Critical Context
John Osborne’s first major play (he had written but not published several before it) was Look Back in Anger, first produced in London in May, 1956. It made its twenty-six-year-old author a sensation overnight. Osborne became immediately and firmly established as one of the “Angry Young Men” of the 1950’s, and perhaps the one with the best right to be angry. Unlike other members of the school, Osborne had received little formal education and little previous theatrical experience. However, he seemed to speak for a generation that was feeling a profound disillusionment—a disillusionment prior to “the Sixties” and Vietnam, and specifically British in its disgust with a class system that refused to die, and with Imperial pretensions—1956 was the year of the British invasion of Suez—which the British ruling classes obstinately refused to give up.

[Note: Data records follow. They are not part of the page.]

(** A new client: it has connections, or it throws and has none. *)
Lemma client_init_spec X s : holds X [] (s_world s) -> c_masters (s_client s) = [] -> c_nodes (s_client s) = [] ->
  zlen (c_raw_nodes_string (s_client s)) < INT_MAX ->
  ends init s (fun x s' => match x with
    | Done _ => exists b, inv b X [] s'
    | Throw _ => holds X [] (s_world s') /\ c_masters (s_client s') = []
    end).
Proof.
  intros H Hm Hn Hs. destruct (parse_nodes_count _ Hs) as [ns Ens].
  set (Q := fun (x : outcome unit) s' => match x with
     | Done _ => exists b, inv b X [] (CState (s_client s') (s_error s) (s_which s') (s_events s') (s_world s'))
     | Throw _ => yields clear_all_master_nodes
         (CState (s_client s') (s_error s) (s_which s') (s_events s') (s_world s'))
         (fun _ s' => holds X [] (s_world s') /\ c_masters (s_client s') = [])
     end).
  unfold init. apply ends_on_throw, ends_local. apply (cm_ends_mono _ _ Q); [|by intros []].
  apply cm_ends_bind. crun. apply cm_ends_bind. cbn [s_client].
  eapply yields_must; [by rewrite Hn|]. apply cm_ends_bind. crun. cbn [s_client s_error s_which s_events s_world].
  assert (forall (e : ErrorInfo) s1, holds X (owned (s_client s1)) (s_world s1) ->
    ends (throw_error e) s1 Q) as Hthrow.
  { intros e s1 H1. apply ends_throw. by apply clear_all_spec. }
  set (s0 := CState (with_nodes ns (s_client s)) no_error (s_which s) (s_events s) (s_world s)).
  assert (holds X (owned (s_client s0)) (s_world s0)) as H0.
  { unfold owned. cbn. by rewrite Hm. }
  destruct (Z.eqb_spec (zlen ns) 0).
  { apply cm_ends_bind. crun. apply cm_ends_bind. crun. by apply Hthrow. }
  apply cm_ends_bind.
  assert (yields (if zlen ns =? 1 then init_standlone else init_cluster) s0
    (fun ok s' => if (ok : bool) then exists b, inv b X [] s' else holds X (owned (s_client s')) (s_world s'))) as Hi.
  { destruct (Z.eqb_spec (zlen ns) 1) as [E1|].
    - destruct ns as [|node [|]]; [done| |rewrite !zlen_cons in E1; zlia].
      eapply yields_mono; [by apply (init_standlone_spec X node)|]. intros ok s1 H1. destruct ok; [by exists false|].
      destruct H1 as [H1 E]. unfold owned. by rewrite E.
    - apply (init_cluster_spec release O X).
      + right. split_and!; [done| |]; cbn.
        * unfold tables_ok, shape. cbn. rewrite Hm. split; constructor.
        * pose proof (zlen_nonneg ns). lia.
      + intros ok s1 H1 _. destruct ok; [by exists true|]. pose proof (i_holds _ _ _ _ _ H1) as Hh.
        by rewrite app_nil_r in Hh. }
  eapply yields_mono; [exact Hi|]. intros ok s1 H1. destruct ok.
  - apply ends_yields. crun. destruct H1 as [b H1]. exists b. by apply inv_same.
  - apply cm_ends_bind. crun. by apply Hthrow.
Qed.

Early success is often regarded as difficult to follow, and in Osborne’s case there was some truth to the observation. At times it seemed as if the playwright could only build on his earlier fame by increasing his anger and disgust, by making his picture of his own country even more sleazy. At the same time he seemed to be more and more insidiously taken over by the dramatic establishment. Had Osborne, some wondered, become a “turn,” like Archie Rice—a predictable, inconsequential burlesque performer?
The Entertainer, however, must take an honorable place in John Osborne’s career. It was Osborne’s second play, appearing less than a year after the success of Look Back in Anger. Among the major plays produced since then are The World of Paul Slickey (pr., pb. 1959), Luther (pr., pb. 1961), and Inadmissible Evidence (pr. 1964). These plays have consistently provoked English society, prodding their audiences (so Osborne claimed) to feel—the thinking can come later. They are, as has frequently been pointed out, plays of strident rhetoric and overstatement, often with naturalistic subjects, but less often capable (for all the stage directions) of a consistently convincing naturalistic style.